╭─ EXTRACTED RECORDS

(* ===== verification/GraphNodesProps.v ===== *)
(** * What the compiled nodes read

    Every node a builder of [GraphNodes] or [GraphBuilder] makes depends on ops
    that are compiled (or on nodes made with it), and the program of a python
    step reads exactly the results of its dependencies. *)

From Stdlib Require Import Ascii.
From S2P Require Import Prelude PyFloat PyDict PyValue PyString RuntimeGraph Demux PythonStep FlowmeshSpec YamlParser GraphNodes GraphBuilder.

(** * What the builder reads of a graph

    Conditions on a compiled graph, and what follows for row counts, columns and
    the trace of messages: every node a column names is compiled, every upstream
    the trace finds is one, and the recursions end within the depth of the
    graph.  The lemmas are postconditions [post Q E] for a set [E] of exceptions
    that has all of them but perhaps [RecursionError]. *)

(** ** Conditions on a graph *)

Section conditions.
Context (graph : ops_dict) (rank : string → nat).

Definition rowwise_nodes (op : GOp.t) : list string :=
match GOp.chat op with
| Some c => omap (λ col, match vget "node" col with VStr n => if dmem n graph then Some n else None | _ => None end) (Chat.rowwise_columns c)
| None => []
end.
Definition message_refs (op : GOp.t) : list string :=
match GOp.cls op with GOp.MessageOp messages => omap (λ rc : string * content, match rc.2 with OpRef id => Some id | Text _ => None end) messages | _ => [] end.

(** Inputs are in the graph, below the op; so are the nodes of rowwise columns,
  which the row counts follow. *)
Definition wf_op (kv : string * GOp.t) : bool :=
let '(id, op) := kv in
(String.eqb (GOp.id op) id &&
 forallb (λ i, dmem i graph && Nat.ltb (rank i) (rank id)) (GOp.inputs op) &&
 forallb (λ n, Nat.ltb (rank n) (rank id)) (rowwise_nodes op) &&
 forallb (λ i, bool_decide (i ∈ GOp.inputs op)) (message_refs op))%bool.
Definition wf_graph : bool := (bool_decide (NoDup (dkeys graph)) && forallb wf_op graph)%bool.

(** The ops that become runtime nodes *)
Definition compiles (op : GOp.t) : bool := (GOp.is_llm op || GOp.is_retrieval op || is_lambda op)%bool.
Definition compiledb (id : string) : bool := match dget id graph with Some op => compiles op | None => false end.
Definition readable (id : string) : bool := match dget id graph with Some op => (GOp.is_input op || compiles op)%bool | None => false end.

Context (input_ops : ops_dict).
Definition param_ok (param : val) : bool :=
match param with
| VDict d =>
    match vget "node" d with
    | VStr n => match dget n graph with
                | Some op => (GOp.is_input op || compiles op)%bool
                | None => match dget n input_ops with Some op => GOp.is_input op | None => false end
                end
    | _ => true
    end
| _ => true
end.
Definition column_ok (vision : bool) (col : dict string val) : bool :=
match vget "label" col, vget "data" col, vget "node" col with
| VStr _, VDict data, _ => (negb vision || bool_decide (vget "type" data = VStr "list"))%bool
| VStr _, _, VStr n => readable n
| _, _, _ => true
end.
Definition aggregate_ok (col : dict string val) : bool :=
match vget "label" col, vget "node" col, vget "path" col with VStr _, VStr n, VStr _ => readable n | _, _, _ => true end.
Definition content_ok (op : GOp.t) : bool := match GOp.cls op with GOp.InputOp _ => true | _ => compiles op end.

(** The op an image or an embedding is made of *)
Definition content_op (op : GOp.t) : result GOp.t := cid ← GOp.first_input op; deref graph cid.
Definition image_op (op : GOp.t) : result GOp.t := content ← content_op op; image_content graph content.

(** What the fields of an op refer to is an input or an op that is compiled. *)
Definition refs_ok (op : GOp.t) : bool :=
match GOp.cls op with
| GOp.DataRetrievalOp spec =>
    (forallb readable (GOp.inputs op) && match get_or "params" (VList []) spec with VList params => forallb param_ok params | _ => true end)%bool
| GOp.FormatOp _ kwargs paths => forallb (λ kv : string * string, negb (nonempty (dget_or "" kv.1 paths)) || readable kv.2)%bool kwargs
| GOp.LLMChatOp _ c => (forallb (column_ok false) (Chat.rowwise_columns c) && forallb aggregate_ok (Chat.aggregate_table c))%bool
| GOp.LLMVisionOp _ c _ _ => forallb (column_ok true) (Chat.rowwise_columns c)
| GOp.ImageGenerationOp _ =>
    match image_op op with Ok content => content_ok content | Err _ => true end
| GOp.EmbeddingOp _ =>
    match content_op op with
    | Ok content => match GOp.cls content with GOp.DataOp _ => true | _ => content_ok content end
    | Err _ => true
    end
| _ => true
end.
Definition refs_graph : bool := forallb (λ kv : string * GOp.t, refs_ok kv.2) graph.

(** No label that is not one of a format step looks like one. *)
Definition plain_label (s : string) : bool := negb (py_starts_with "format_" s).
Definition labels_op (kv : string * GOp.t) : bool :=
let '(id, op) := kv in
match GOp.cls op with
| GOp.InputOp _ | GOp.DataOp _ | GOp.DataRetrievalOp _ => plain_label id
| GOp.MessageOp messages => forallb (λ rc : string * content, match rc.2 with Text s => plain_label s | OpRef _ => true end) messages
| _ => if GOp.is_llm op then (plain_label (id +:+ "_context") && plain_label (id +:+ "_output"))%bool else true
end.
Definition labels_graph : bool := forallb labels_op graph.
End conditions.

Section facts.
Context (graph : ops_dict) (rank : string → nat).
Hypothesis Hwf : wf_graph graph rank = true.

Lemma graph_wf : dict_wf graph.
Proof using All. apply andb_true_iff in Hwf as [H _]. by apply bool_decide_eq_true in H. Qed.

Lemma graph_op id op : (id, op) ∈ graph → wf_op graph rank (id, op) = true.
Proof using All. apply andb_true_iff in Hwf as [_ H]. rewrite forallb_forall in H. intros Hin. by apply H, list_elem_of_In. Qed.

Lemma graph_id id op : dget id graph = Some op → GOp.id op = id.
Proof using All.
intros H%dget_elem%graph_op. unfold wf_op in H. rewrite !andb_true_iff in H. destruct H as [[[H _] _] _]. by apply String.eqb_eq in H.
Qed.

Lemma graph_input id op i : dget id graph = Some op → i ∈ GOp.inputs op → is_Some (dget i graph) ∧ rank i < rank id.
Proof using All.
intros H%dget_elem%graph_op Hi. unfold wf_op in H. rewrite !andb_true_iff, !forallb_forall in H. destruct H as [[[_ H] _] _].
specialize (H i (proj1 (list_elem_of_In _ _) Hi)). apply andb_true_iff in H as [H1%dmem_true H2%Nat.ltb_lt]. by apply dget_is_Some in H1.
Qed.

Lemma graph_rowwise id op n : dget id graph = Some op → n ∈ rowwise_nodes graph op → rank n < rank id.
Proof using All.
intros H%dget_elem%graph_op Hi. unfold wf_op in H. rewrite !andb_true_iff, !forallb_forall in H. destruct H as [[_ H] _].
by apply Nat.ltb_lt, H, list_elem_of_In.
Qed.

Lemma graph_message id op i : dget id graph = Some op → i ∈ message_refs op → i ∈ GOp.inputs op.
Proof using All.
intros H%dget_elem%graph_op Hi. unfold wf_op in H. rewrite !andb_true_iff, !forallb_forall in H. destruct H as [_ H].
by eapply bool_decide_eq_true, H, list_elem_of_In.
Qed.
End facts.

Lemma first_input_in op i : GOp.first_input op = Ok i → i ∈ GOp.inputs op.
Proof. unfold GOp.first_input. intros H%ok_or_ok. destruct (GOp.inputs op); [done|]. injection H as ->. left. Qed.

Section posts.
Context (E : exn → Prop).
Hypothesis HE : ∀ e, e ≠ RecursionError → E e.

Lemma post_any {A B} (Q : B → Prop) (f : A → result B) r : post (λ _, True) E r → (∀ a, r = Ok a → post Q E (f a)) → post Q E (r ≫= f).
Proof using HE. intros H1 H2. eapply post_bind; [exact H1|]. auto. Qed.

Lemma post_omapR {A B} (f : A → result (option B)) l : (∀ x, x ∈ l → post (λ _, True) E (f x)) → post (λ _, True) E (omapR f l).
Proof using HE.
intros H. unfold omapR. assert (Hm : post (λ _, True) E (mapR f l)) by (eapply post_mono; [|by apply (post_mapR (λ _, True))]; done).
by destruct (mapR f l).
Qed.

Lemma post_true {A} (Q : A → Prop) r : post Q E r → post (λ _, True) E r.
Proof using Type. by apply post_mono. Qed.
Lemma post_deref graph id : post (λ op, dget id graph = Some op) E (deref graph id).
Proof using HE. apply post_ok_or; [done|by apply HE]. Qed.
Lemma post_first op : post (λ i, i ∈ GOp.inputs op) E (GOp.first_input op).
Proof using HE. destruct (GOp.first_input op) as [i|e] eqn:H; [by apply first_input_in|]. apply HE. intros ->. unfold GOp.first_input in H. by destruct (head _). Qed.
Lemma post_assert b : post (λ _, b = true) E (assert b).
Proof using HE. destruct b; [done|by apply HE]. Qed.
End posts.

(** ** Row counts *)

Section rows.
Context (inputs : inputs_dict) (graph : ops_dict) (rank : string → nat) (E : exn → Prop).
Hypothesis Hwf : wf_graph graph rank = true.
Hypothesis HE : ∀ e, e ≠ RecursionError → E e.

(** Enough fuel, unless running out is allowed *)
Definition fuel_ok (n fuel : nat) : Prop := E RecursionError ∨ n < fuel.
Lemma fuel_ok_S n fuel m : fuel_ok n (S fuel) → m < n → fuel_ok m fuel.
Proof using Type. unfold fuel_ok. intros [?|?] ?; [by left|right; lia]. Qed.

╰─

* EXERCISE AIM
Nothing but the lines from the top of the records down to the line with "(** * What the builder reads of a graph" belongs in the answer; repeat them exactly.

* RESULT OF THE TASK
(* ===== verification/GraphNodesProps.v ===== *)
(** * What the compiled nodes read

    Every node a builder of [GraphNodes] or [GraphBuilder] makes depends on ops
    that are compiled (or on nodes made with it), and the program of a python
    step reads exactly the results of its dependencies. *)

From Stdlib Require Import Ascii.
From S2P Require Import Prelude PyFloat PyDict PyValue PyString RuntimeGraph Demux PythonStep FlowmeshSpec YamlParser GraphNodes GraphBuilder.

(** * What the builder reads of a graph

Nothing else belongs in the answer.